Chapter 23, Problem 23.88P

(a)

Interpretation Introduction

Interpretation:

For the given complex the orbital splitting diagram has to be drawn using spectrochemial series.

  ${\left[Cr{(H_{2}O)}_6\right]}^{3+}$

Concept introduction:

The element in the periodic table and count its position in the respective transition series. These elements are in Periods 5 and 6, so the general configuration is

  $\left[noblegas\right]n{s}^2\left(n-1\right)d^x.$

The spectrochemical series is

  $I^{-}<C{l}^{-}<F^{-}<O{H}^{-}<H_{2}O<SC{N}^{-}<en<N{O}_2^{-}<C{N}^{-}<CO$

Explanation of Solution

Electron configuration of $Cr:\left[Ar\right]4s^{1}3d^5$

Charge on $Cr$: The aqua ligands are neutral, so the charge on $Cris+3.$

Electron configuration of $C{r}^{3+}:\left[Ar\right]3d^3$

Six ligands indicate an octahedral arrangement.  Using Hund’s rule, fill the lower energy

$t_{2}g$ orbitals first, filling empty orbitals before pairing electrons within an orbital.

(b)

Interpretation Introduction

Interpretation:

For the given complex the orbital splitting diagram has to be drawn using spectrochemial series.

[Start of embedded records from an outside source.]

(** [push_back(value_type const& value)].  [value] is read after
    [reallocate] has run; [in_place] says that the storage has not been
    replaced. *)
Definition push_back (value : reference T) (b : new_buffer) : option new_buffer :=
  let size := size b in
  let in_place := negb (size >=? capacity b) in
  b ← (if size >=? capacity b then reallocate (next_capacity b) b else Some b);
  v ← read_reference value in_place (ptr b);
  p ← construct_at (ptr b) size v;
  let b := with_storage b p in
  Some (with_size b (to_SZ SZ (m_size b + 1))).

(** [end()->~value_type(); --m_size;] *)
Definition pop_back (b : new_buffer) : new_buffer :=
  let b := with_storage b (destroy_at (ptr b) (size b)) in
  with_size b (to_SZ SZ (m_size b - 1)).

(** [new_buffer(new_buffer&& other)]: the new object and what is left of
    [other]. *)
Definition move_construct (other : new_buffer) : option (new_buffer * new_buffer) :=
  match m_data other with
  | heap p =>
      let this := mk (heap p) (m_size other) (m_capacity other) (allocate initial_size) in
      let other := mk initial_buffer (m_size other) (m_capacity other) (m_initial_buffer other) in
      let other := with_size other 0 in
      let other := with_size other initial_size in
      Some (this, other)
  | initial_buffer =>
      let this := mk initial_buffer (m_size other) initial_size (allocate initial_size) in
      p ← move_into (ptr this) (ptr other) (m_size this);
      let this := with_storage this p in
      let other := with_storage other (destroy (ptr other) 0 (size other)) in
      let other := with_size other 0 in
      Some (this, other)
  end.

(** The state in which the move constructor of [T] leaves its source. *)
Variable moved_from : T → T.

(** The body of [operator=(new_buffer&& other)] under [this != &other].
    From a source in inline storage the elements are moved one by one, and
    the source keeps its size and the moved-from objects. *)
Definition move_assign_distinct (this other : new_buffer) : option (new_buffer * new_buffer) :=
  match m_data other with
  | heap q =>
      match m_data this with
      | heap p =>
          Some (mk (heap q) (m_size other) (m_capacity other) (m_initial_buffer this),
                mk (heap p) (m_size this) (m_capacity this) (m_initial_buffer other))
      | initial_buffer =>
          let this := with_storage this (destroy (ptr this) 0 (size this)) in
          let this := mk (heap q) (m_size other) (m_capacity other) (m_initial_buffer this) in
          let other := mk initial_buffer (m_size other) (m_capacity other) (m_initial_buffer other) in
          let other := with_size other 0 in
          let other := with_size other initial_size in
          Some (this, other)
      end
  | initial_buffer =>
      let this := with_storage this (destroy (ptr this) 0 (size this)) in
      let this := with_size this (m_size other) in
      p ← move_into (ptr this) (ptr other) (m_size this);
      Some (with_storage this p,
            with_storage other (moved_out moved_from (ptr other) (m_size this)))
  end.

Definition move_assign (this other : addr) (st : gmap addr new_buffer) : option (gmap addr new_buffer) :=
  if decide (this ≠ other) then on_two move_assign_distinct this other st
  else Some st.

(** The body of [operator=(new_buffer const& other)] under
    [this != &other]. *)
Definition copy_assign_distinct (this other : new_buffer) : option (new_buffer * new_buffer) :=
  let this := clear this in
  this ← reserve (m_size other) this;
  let this := with_size this (m_size other) in
  p ← copy_into (ptr this) (ptr other) (m_size this);
  Some (with_storage this p, other).

Definition copy_assign (this other : addr) (st : gmap addr new_buffer) : option (gmap addr new_buffer) :=
  if decide (this ≠ other) then on_two copy_assign_distinct this other st
  else Some st.

(** [friend void swap(new_buffer& lhs, new_buffer& rhs)] on two distinct
    objects. *)
Definition swap (lhs rhs : new_buffer) : option (new_buffer * new_buffer) :=
  match m_data lhs with
  | heap lp =>
      match m_data rhs with
      | heap rp =>
          Some (mk (heap rp) (m_size rhs) (m_capacity rhs) (m_initial_buffer lhs),
                mk (heap lp) (m_size lhs) (m_capacity lhs) (m_initial_buffer rhs))
      | initial_buffer =>
          lib ← move_into (m_initial_buffer lhs) (ptr rhs) (m_size rhs);
          let rhs := with_storage rhs (destroy (ptr rhs) 0 (m_size rhs)) in
          let rhs := mk (heap lp) (m_size rhs) (m_capacity rhs) (m_initial_buffer rhs) in
          let rhs := with_capacity rhs (m_capacity rhs) in
          let lhs := mk initial_buffer (m_size lhs) (m_capacity lhs) lib in
          let lhs := with_capacity lhs initial_size in
          Some (lhs, rhs)
      end
  | initial_buffer =>
      match m_data rhs with
      | heap rp =>
          rib ← move_into (m_initial_buffer rhs) (ptr lhs) (m_size lhs);
          let lhs := with_storage lhs (destroy (ptr lhs) 0 (m_size lhs)) in
          let lhs := mk (heap rp) (m_size lhs) (m_capacity lhs) (m_initial_buffer lhs) in
          let lhs := with_capacity lhs (m_capacity lhs) in
          let rhs := mk initial_buffer (m_size rhs) (m_capacity rhs) rib in
          let rhs := with_capacity rhs initial_size in
          Some (lhs, rhs)
      | initial_buffer =>
          let rhs := with_capacity rhs (next_capacity rhs) in
          buffer ← move_into (allocate (m_capacity rhs)) (ptr lhs) (m_size lhs);
          let lhs := with_storage lhs (destroy (ptr lhs) 0 (m_size lhs)) in
          lp ← move_into (ptr lhs) (ptr rhs) (m_size rhs);
          let lhs := with_storage lhs lp in
          let rhs := with_storage rhs (destroy (ptr rhs) 0 (m_size rhs)) in
          let rhs := mk (heap buffer) (m_size rhs) (m_capacity rhs) (m_initial_buffer rhs) in
          Some (with_size lhs (m_size rhs), with_size rhs (m_size lhs))
      end
  end.
Lemma launch_setup_fails (context : LaunchContext) (ld : LaunchDescription) :
  find_package_share context "spot_description" = None ->
  launch_setup context ld = None.
Proof. intro Hfind. unfold launch_setup. now rewrite Hfind. Qed.

(** ** How the parts of the description fit together *)

Lemma In_descriptions_iff (context : LaunchContext) (d : ComposableNode) :
  In d (composable_node_descriptions_of context) <->
  (depth_registered_mode context = FROM_NODELETS
   /\ In d (map (spec_register_descriptor (spot_name context))
                (get_camera_sources context has_arm_config)))
  \/ (publish_point_clouds context = true
      /\ In d (map (spec_point_cloud_descriptor (spot_name context))
                   (get_camera_sources context has_arm_config))).
Proof.
  rewrite composable_node_descriptions_of_eq, in_app_iff, <- DepthRegisteredMode_eqb_eq.
  destruct (DepthRegisteredMode_eqb (depth_registered_mode context) FROM_NODELETS),
           (publish_point_clouds context);
    simpl; intuition congruence.
Qed.

Lemma spot_driver_params_suppressed_iff (context : LaunchContext) :
  In publish_depth_registered_false (spot_driver_params context) <->
  depth_registered_mode context <> FROM_SPOT.
Proof.
  unfold spot_driver_params, publish_depth_registered_false, base_driver_params.
  destruct (depth_registered_mode context); simpl; split; intro H;
    try discriminate; try congruence; auto.
  destruct H as [H|[H|[]]]; discriminate H.
Qed.
(* The engine object after a call. *)
Definition after (c : Call) (this : SupersetExecutorV3) : SupersetExecutorV3 :=
  match c with
  | Call_findNextIncompleteExercise => snd (findNextIncompleteExercise this)
  | Call_getGroupExercises g => snd (getGroupExercises g this)
  | Call_isGrouped i => snd (isGrouped i this)
  | Call_getTotalSets i => snd (getTotalSets i this)
  | Call_getCompletedSets i => snd (getCompletedSets i this)
  | Call_getRemainingSets i => snd (getRemainingSets i this)
  | Call_completeSet i => snd (completeSet i this)
  | Call_getNextAction => snd (getNextAction this)
  | Call_getNextGroupAction g => snd (getNextGroupAction g this)
  | Call_completeGroupRound i g => snd (completeGroupRound i g this)
  | Call_reset => snd (reset this)
  end.

(* The engine objects a caller can hold: a fresh one, or one on which a
   method has been called. *)
Inductive reachable (plan : list PlanItem) : SupersetExecutorV3 -> Prop :=
| reachable_new : reachable plan (new plan)
| reachable_call (c : Call) (this : SupersetExecutorV3) :
    reachable plan this -> reachable plan (after c this).

End Executor.

(** ** More of SupersetExecutorV3 *)

(* One entry of the array getState returns. *)
Record StateEntry : Type := mkStateEntry {
  s_index : Z;
  s_name : Js.value;
  s_groupNumber : Js.value;
  s_totalSets : Z;
  s_completedSets : Z;
  s_remainingSets : Z;
}.

Section ExecutorState.
Variable StringToNumber : string -> Js.number.

Local Open Scope js_scope.

(* The for loop of getState with [n] iterations left, at index [i];
   [item.name] of an undefined item is a TypeError. *)
Fixpoint getState_from (n : nat) (i : Z) (state : list StateEntry)
    : M (list StateEntry) :=
  match n with
  | O => ret state
  | S n' =>
      items <- this_planItems ;;
      total <- getTotalSets StringToNumber i ;;
      completed <- getCompletedSets i ;;
      match at_ items i with
      | None => throw "TypeError"
      | Some item =>
          getState_from n' (i + 1)
            (state ++ [mkStateEntry i
                         (Js.or_ (name item) (Js.Str "Exercise"))
                         (Js.or_ (groupNumber item) Js.Null)
                         total completed (total - completed)])
      end
  end.

Definition getState : M (list StateEntry) :=
  items <- this_planItems ;;
  getState_from (length items) 0 [].

(* The sets still to do over the indices i, i+1, ..., i+n-1, as
   getRemainingSets counts them. *)
Fixpoint remainingFrom (this : SupersetExecutorV3) (n : nat) (i : Z) : Z :=
  match n with
  | O => 0
  | S n' => remainingAt StringToNumber this i + remainingFrom this n' (i + 1)
  end.

Definition totalRemaining (this : SupersetExecutorV3) : Z :=
  remainingFrom this (length (planItems this)) 0.

(* The sets counted as completed over the indices i, i+1, ..., i+n-1, as
   getCompletedSets reports them. *)
Fixpoint completedFrom (this : SupersetExecutorV3) (n : nat) (i : Z) : Z :=
  match n with
  | O => 0
  | S n' => completedAt this i + completedFrom this n' (i + 1)
  end.

Definition totalCompleted (this : SupersetExecutorV3) : Z :=
  completedFrom this (length (planItems this)) 0.

(* completeSet called for each index of [indices] in turn. *)
Fixpoint completeSet_each (indices : list Z) (this : SupersetExecutorV3)
    : SupersetExecutorV3 :=
  match indices with
  | [] => this
  | i :: rest => completeSet_each rest (snd (completeSet StringToNumber i this))
  end.

(* How many of these calls counted a set: the calls that moved the counter
   of their index. *)
Fixpoint countedCompletions (indices : list Z) (this : SupersetExecutorV3) : Z :=
  match indices with
  | [] => 0
  | i :: rest =>
      let this' := snd (completeSet StringToNumber i this) in
      (if decide (completedAt this' i = completedAt this i) then 0 else 1)
      + countedCompletions rest this'
  end.

(* completeSet(itemIndex) called [n] times in a row. *)
Fixpoint completeSet_times (n : nat) (itemIndex : Z) (this : SupersetExecutorV3)
    : SupersetExecutorV3 :=
  match n with
  | O => this
  | S n' =>
      completeSet_times n' itemIndex (snd (completeSet StringToNumber itemIndex this))
  end.

End ExecutorState.

(** ** validateGroupConfiguration *)

(* The value of the groupMap: { firstIndex, lastIndex, indices }. *)
Record GroupInfo : Type := mkGroupInfo {
  firstIndex : Z;
  lastIndex : Z;
  indices : list Z;
}.

Record IssueDetails : Type := mkDetails {
  span : string;
  groupItemCount : Z;
  spaceOccupied : Z;
  interleavedItems : list string;
}.

Record Issue : Type := mkIssue {
  severity : string;
  groupId : string;
  message : string;
  details : IssueDetails;
}.

Record ValidationResult : Type := mkResult {
  isValid : bool;
  issues : list Issue;
  resultMessage : string;
}.

(* A Map from group id to group info in insertion order: [for ... of]
   visits the keys in the order in which they were first set. *)
Definition GroupMap : Type := list (string * GroupInfo).

Fixpoint groupMap_has (m : GroupMap) (k : string) : bool :=
  match m with
  | [] => false
  | (k', _) :: r => if String.eqb k' k then true else groupMap_has r k
  end.

(* group = groupMap.get(k); group.lastIndex = i; group.indices.push(i) *)
Fixpoint groupMap_extend (m : GroupMap) (k : string) (i : Z) : GroupMap :=
  match m with
  | [] => []
  | (k', g) :: r =>
      if String.eqb k' k
      then (k', mkGroupInfo (firstIndex g) i (indices g ++ [i])) :: r
      else (k', g) :: groupMap_extend r k i
  end.

(* groupMap.set(k, v) for a key that is not in the map *)
Definition groupMap_set (m : GroupMap) (k : string) (v : GroupInfo) : GroupMap :=
  m ++ [(k, v)].

(* item.groupNumber && String(item.groupNumber).trim() *)
Definition groupIdOf (item : PlanItem) : Js.value :=
  Js.and_ (groupNumber item) (Js.Str (Js.trim (Js.ToString (groupNumber item)))).

(* The callback of the first pass. *)
Definition recordItem (groupMap : GroupMap) (item : PlanItem) (timelineIndex : Z)
    : GroupMap :=
  let groupId := groupIdOf item in
  if Js.ToBoolean groupId then
    let key := Js.ToString groupId in
    if negb (groupMap_has groupMap key)
    then groupMap_set groupMap key
           (mkGroupInfo timelineIndex timelineIndex [timelineIndex])
    else groupMap_extend groupMap key timelineIndex
  else groupMap.

(* planItems.forEach((item, timelineIndex) => ...), from [timelineIndex] on *)
Fixpoint firstPass (planItems : list PlanItem) (timelineIndex : Z)
    (groupMap : GroupMap) : GroupMap :=
  match planItems with
  | [] => groupMap
  | item :: rest =>
      firstPass rest (timelineIndex + 1) (recordItem groupMap item timelineIndex)
  end.

(* indices.includes(i) *)
Definition includes (indices : list Z) (i : Z) : bool :=
  existsb (Z.eqb i) indices.

(* The UTF-8 bytes of the bullet literal as the source file has them. *)
Definition bullet : string :=
  string_of_list_ascii
    (map ascii_of_nat [195; 162; 226; 130; 172; 194; 162]%nat).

  ${\left[Cu{(H_{2}O)}_4\right]}^{2+}$

Concept introduction:

The element in the periodic table and count its position in the respective transition series. These elements are in Periods 5 and 6, so the general configuration is

  $\left[noblegas\right]n{s}^2\left(n-1\right)d^x.$

The spectrochemical series is

  $I^{-}<C{l}^{-}<F^{-}<O{H}^{-}<H_{2}O<SC{N}^{-}<en<N{O}_2^{-}<C{N}^{-}<CO$

Explanation of Solution

Electron configuration of $Cu:\left[Ar\right]4s^{1}3d^{10}$

Charge on $Cu$: The aqua ligands are neutral, so $Cu$ has a +2 charge.

Electron configuration of $C{u}^{2+}:\left[Ar\right]3d^9$

Four ligands and a $d^9$ configuration indicate a square planar geometry (only filled d sublevel ions exhibit tetrahedral geometry).  Use Hund’s rule to fill in the nine d electrons.  Thus, the correct orbital-energy splitting diagram shows one unpaired electron.   

(c)

Interpretation Introduction

Interpretation:

For the given complex the orbital splitting diagram has to be drawn using spectrochemial series.

  ${\left[Fe{F}_6\right]}^{3-}$

Concept introduction:

The element in the periodic table and count its position in the respective transition series. These elements are in Periods 5 and 6, so the general configuration is

  $\left[noblegas\right]n{s}^2\left(n-1\right)d^x.$

The spectrochemical series is

  $I^{-}<C{l}^{-}<F^{-}<O{H}^{-}<H_{2}O<SC{N}^{-}<en<N{O}_2^{-}<C{N}^{-}<CO$

Explanation of Solution

Electron configuration of $Fe:\left[Ar\right]4s^{2}3d^6$

Charge on $Fe$: Each fluoride ligand has a –1 charge for a total charge of –6, so $Fe$ has a +3 charge to make the overall complex charge equal to –3.

Electron configuration of $F{e}^{3+}:\left[Ar\right]3d^5$

Six ligands indicate an octahedral arrangement.  Use Hund’s rule to fill the orbitals.

F– is a weak-field ligand, so the splitting energy, Δ, is not large enough to overcome the resistance to electron pairing.  The electrons remain unpaired, and the complex is called high-spin.